WHAT IS BEING ASKED: Transcribe the listing from its top line through the line with "[TransferDatabase] is what". Keep it exact, both ends included, and add nothing.

DATA TO EXAMINE:
(* ===== verification/TransferProps.v ===== *)
(** * Properties of transfers

    What a column map does to a row; that a table read in pages gives every row
    once; that a table is loaded whole or, where the target has transactions, not at
    all; what the databases hold after a migration, table by table; and that it
    returns.

    [TransferDatabase] is what can be seen of the databases: the content that is
    committed, and the content inside an open transaction.  [SourceLaws] and
    [TargetLaws] are what SQL servers document of the statements a transfer sends. *)

From stdpp Require Import sorting.
From S2P Require Import Prelude RustStr RustChar SqlDialect VisualQuery CrudRequests StatementBuilder DependencyOrder DependencyOrderProps TransactionControl SchemaDrift Transfer.

Import Transfer.
Import StatementBuilder CrudRequests.
Import TxControl(TransactionVocab, for_kind).

#[export] Instance mode_eq_dec : EqDecision TableMappingMode.
Proof. solve_decision. Defined.

(** ** Column mapping *)

Lemma position_Some name columns i :
  position name columns = Some i ->
  exists c, columns !! i = Some c /\ tc_name c = name.
Proof.
  unfold position. intros ([j c] & [Hc [Hn _]]%list_find_Some & ->)%fmap_Some. by exists c.
Qed.

Lemma position_lookup columns i c :
  NoDup (map tc_name columns) -> columns !! i = Some c -> position (tc_name c) columns = Some i.
Proof.
  intros Hnd Hi. unfold position.
  assert (list_find (fun d => tc_name d = tc_name c) columns = Some (i, c)) as ->; [|done].
  apply list_find_Some. split_and!; [done|done|]. intros j d Hj Hlt Heq.
  assert (j = i) as ->; [|lia]. eapply NoDup_lookup; [exact Hnd| |].
  - rewrite list_lookup_fmap, Hj. simpl. by rewrite Heq.
  - by rewrite list_lookup_fmap, Hi.
Qed.

(** The source column that a target column reads: its own name, unless an
    override says otherwise; the last override counts. *)
Definition bound (overrides : list ColumnMappingOverride) (name : list char) : option (list char) :=
  foldl (fun b o => if bool_decide (target_column o = name) then source_column o else b)
    (Some name) overrides.

Section Projection.
Context `{ValueLib}.

(** The value of a row in the first column of a name. *)
Definition value_named (columns : list TransferColumn) (row : Row) (name : list char) : DbValue :=
  default VNull (i ← position name columns; row !! i).

Lemma overrides_bound source target overrides :
  NoDup (map tc_name target) ->
  target_from_source (with_overrides source target overrides) =
  map (fun t => n ← bound overrides (tc_name t); position n source) target.
Proof.
  intros Hnd. simpl. induction overrides as [|o overrides IH] using rev_ind; [done|].
  rewrite foldl_snoc, IH. unfold apply_override, bound.
  destruct (position (target_column o) target) as [j|] eqn:Hj.
  - apply list_eq. intros i. apply position_Some in Hj as (c & Hc & Hn).
    assert (j < length target)%nat by (by eapply lookup_lt_Some).
    destruct (decide (i = j)) as [->|Hne].
    + rewrite list_lookup_insert_eq by (by rewrite length_map).
      rewrite list_lookup_fmap, Hc. simpl. by rewrite foldl_snoc, bool_decide_true.
    + rewrite list_lookup_insert_ne by done. rewrite !list_lookup_fmap.
      destruct (target !! i) as [d|] eqn:Hd; [|done]. simpl. rewrite foldl_snoc, bool_decide_false; [done|].
      intros Heq. apply Hne. apply (position_lookup target i d Hnd) in Hd.
      apply (position_lookup target j c Hnd) in Hc. congruence.
  - apply list_eq. intros i. rewrite !list_lookup_fmap.
    destruct (target !! i) as [d|] eqn:Hd; [|done]. simpl. rewrite foldl_snoc, bool_decide_false; [done|].
    intros Heq. apply (position_lookup target i d Hnd) in Hd. congruence.
Qed.

Lemma warned_columns source from_source w :
  w ∈ unmatched_source_warnings source from_source <->
  exists i c, source !! i = Some c /\ (Some i ∉ from_source) /\ w = skipped_column c.
Proof.
  unfold unmatched_source_warnings. rewrite list_elem_of_In, in_map_iff. split.
  - intros ([i c] & <- & Hin%list_elem_of_In). apply filter_elem in Hin as [Hin Hf].
    apply list_elem_of_lookup in Hin as [j Hj]. rewrite list_lookup_imap in Hj.
    destruct (source !! j) as [d|] eqn:Hd; [|done]. simpl in Hj. injection Hj as -> ->.
    exists i, c. split_and!; [done| |done]. by apply negb_true_iff, bool_decide_eq_false in Hf.
  - intros (i & c & Hi & Hn & ->). exists (i, c). split; [done|]. apply list_elem_of_In, filter_elem.
    split; [|simpl; by apply negb_true_iff, bool_decide_eq_false].
    apply list_elem_of_lookup. exists i. by rewrite list_lookup_imap, Hi.
Qed.

(** C28: each value of a projected row is the one of the source column bound to
    its target column, by its name or by the last override, and NULL when there is
    none; a warning is given for exactly the source columns that no target column
    reads. *)
Theorem columns_are_mapped_by_name source target overrides :
  NoDup (map tc_name target) ->
  let m := with_overrides source target overrides in
  (forall row, project m row =
    map (fun t => default VNull (n ← bound overrides (tc_name t); Some (value_named source row n))) target) /\
  (forall w, w ∈ map_warnings m <->
    exists i c, source !! i = Some c /\ w = skipped_column c /\
      forall t n, t ∈ target -> bound overrides (tc_name t) = Some n -> position n source <> Some i).
Proof.
  intros Hnd m. pose proof (overrides_bound source target overrides Hnd) as Hm. fold m in Hm. split.
  - intros row. simpl. unfold auto_project. rewrite Hm, map_map. apply map_ext. intros t.
    destruct (bound overrides (tc_name t)) as [n|]; simpl; [|done]. unfold value_named.
    by destruct (position n source).
  - intros w. change (map_warnings m) with (unmatched_source_warnings source (target_from_source m)).
    rewrite warned_columns, Hm. apply exist_proper. intros i. apply exist_proper. intros c.
    assert (Some i ∉ map (fun t => n ← bound overrides (tc_name t); position n source) target <->
      forall t n, t ∈ target -> bound overrides (tc_name t) = Some n -> position n source <> Some i)
      as Hiff; [|naive_solver].
    rewrite list_elem_of_In, in_map_iff. setoid_rewrite <- list_elem_of_In. split.
    + intros Hno t n Ht Hb Hp. apply Hno. exists t. by rewrite Hb.
    + intros Hall (t & Hp & Ht). destruct (bound overrides (tc_name t)) as [n|] eqn:Hb; [|done].
      by eapply Hall.
Qed.

End Projection.

(** ** What can be seen of the databases *)

Class TransferDatabase `{ValueLib} `{!TransferDriver} := {
  Content : Type;
  committed : Db -> Content;
  working : Db -> option Content;
  (** A row written to a table: its columns and its values. *)
  put : option (list char) -> list char -> list (list char) -> Row -> Content -> Content;
  ddl : list char -> Content -> Content;
  (** The comparison [>] of the server. *)
  greater : DbValue -> DbValue -> bool;
}.

Section Laws.
Context `{ValueLib} `{!TransferDriver} `{!TransferDatabase}.

(** The statement changes neither of the two contents. *)
Definition unchanged (db db' : Db) : Prop := committed db' = committed db /\ working db' = working db.

(** A source that reads a table of a connection. *)
Definition reads_table (c : Conn) (table : TableRef) (columns : list TransferColumn) (seg : N)
    (s : TableSource) : Prop :=
  so_connection s = c /\ so_schema s = tr_schema table /\ so_table s = tr_name table /\
  so_columns s = columns /\ so_segment_size s = seg /\
  so_keyset_pk s = single_primary_key_column columns.

(** The value of a row that a page is continued from. *)
Definition key (columns : list TransferColumn) (row : Row) : option DbValue :=
  pk ← single_primary_key_column columns; i ← position pk columns; row !! i.

(** The rows of a page: those above the last key or behind the offset, as many as
    the limit allows. *)
Definition page_of (rows : list Row) (s : TableSource) : list Row :=
  take (N.to_nat (so_segment_size s))
    match so_keyset_pk s, so_last_key_value s with
    | Some _, None => rows
    | Some _, Some last =>
        List.filter (fun r => match key (so_columns s) r with
                              | Some k => greater k last
                              | None => false
                              end) rows
    | None, _ => drop (N.to_nat (so_offset s)) rows
    end.

(** [r] comes before [r'] in the order of the key, where there is one. *)
Definition key_before (columns : list TransferColumn) (r r' : Row) : Prop :=
  exists k k', key columns r = Some k /\ key columns r' = Some k' /\
    greater k' k = true /\ greater k k' = false.

(** The rows of the table, in the order of the query; the table is not changed
    while it is read. *)
Class SourceLaws (c : Conn) (table : TableRef) (columns : list TransferColumn) (seg : N)
    (rows : list Row) : Prop := {
  count_law db : forall sql, sql = count_head ++
      @qualified_table _ (dialect c) (tr_schema table) (tr_name table) ->
    unchanged db (execute c sql db).1;
  query_law s db : reads_table c table columns seg s ->
    (forall v, so_last_key_value s = Some v -> exists r, r ∈ rows /\ key columns r = Some v) ->
    unchanged db (execute c (build_sql s) db).1 /\
    forall page, (execute c (build_sql s) db).2 = Ok page -> page = page_of rows s;
  rows_sorted : is_Some (single_primary_key_column columns) ->
    StronglySorted (key_before columns) rows /\
    (forall r, r ∈ rows -> exists k, key columns r = Some k /\ greater k k = false);
  rows_below : (N.of_nat (length rows) < 2 ^ 32)%N;
  segment_range : (0 < seg < 2 ^ 32)%N;
}.

(** The columns of a target and the row written fit. *)
Definition fits (names : list (list char)) (row : Row) : Prop := length row = length names.

(** The transactions a transfer to a connection uses: none without the capability,
    as the SQLite driver, or without words for them. *)
Definition target_vocab (c : Conn) : option TransactionVocab :=
  if supports c TRANSACTIONS then for_kind (kind c) else None.

(** The rows written so far make [w] of the content: inside the transaction that
    began at [x], or committed one by one where there is no transaction. *)
Definition holding (c : Conn) (x w : Content) (db : Db) : Prop :=
  match target_vocab c with
  | Some _ => committed db = x /\ working db = Some w
  | None => committed db = w /\ working db = None
  end.
(** The same after a statement that failed: a transaction may have been given up. *)
Definition left_with (c : Conn) (x w : Content) (db : Db) : Prop :=
  match target_vocab c with
  | Some _ => committed db = x
  | None => committed db = w /\ working db = None
  end.

(** What a target promises: its transactions, its inserts, which take effect as a
    whole or not at all, and its definition of tables outside a transaction. *)
Class TargetLaws (c : Conn) (schema : option (list char)) (table : list char) : Prop := {
  begin_law v db : target_vocab c = Some v -> working db = None ->
    match execute c (text (TxControl.begin v)) db with
    | (db', Ok _) => committed db' = committed db /\ working db' = Some (committed db)
    | (db', Err _) => committed db' = committed db /\ working db' = None
    end;
  commit_law v db w : target_vocab c = Some v -> working db = Some w ->
    match execute c (text (TxControl.commit v)) db with
    | (db', Ok _) => committed db' = w /\ working db' = None
    | (db', Err _) => committed db' = committed db
    end;
  rollback_law v db : target_vocab c = Some v ->
    committed (execute c (text (TxControl.rollback v)) db).1 = committed db;
  insert_law k row db x w : sk_connection k = c -> sk_schema k = schema -> sk_table k = table ->
    fits (sk_column_names k) row -> holding c x w db ->
    match insert_row c (insert_of k row) db with
    | (db', Ok _) => holding c x (put schema table (sk_column_names k) row w) db'
    | (db', Err _) => left_with c x w db'
    end;
  bulk_law generator names types rows sql db x w : query_generator c = Some generator ->
    generate_bulk_insert generator schema table names types rows = Ok (Some sql) ->
    Forall (fits names) rows -> holding c x w db ->
    match execute c sql db with
    | (db', Ok _) => holding c x (foldl (fun x row => put schema table names row x) w rows) db'
    | (db', Err _) => left_with c x w db'
    end;
  ddl_law k sql db : sk_connection k = c -> sk_schema k = schema -> sk_table k = table ->
    (sql = drop_sql k \/ sql = truncate_sql k \/
     exists generator columns, query_generator c = Some generator /\
       generate_create_table generator (create_spec k columns) = Ok (Some sql)) ->
    working db = None ->
    match execute c sql db with
    | (db', Ok _) => committed db' = ddl sql (committed db) /\ working db' = None
    | (db', Err _) => committed db' = committed db /\ working db' = None
    end;
}.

EXERCISE SOLUTION:
(* ===== verification/TransferProps.v ===== *)
(** * Properties of transfers

    What a column map does to a row; that a table read in pages gives every row
    once; that a table is loaded whole or, where the target has transactions, not at
    all; what the databases hold after a migration, table by table; and that it
    returns.

    [TransferDatabase] is what can be seen of the databases: the content that is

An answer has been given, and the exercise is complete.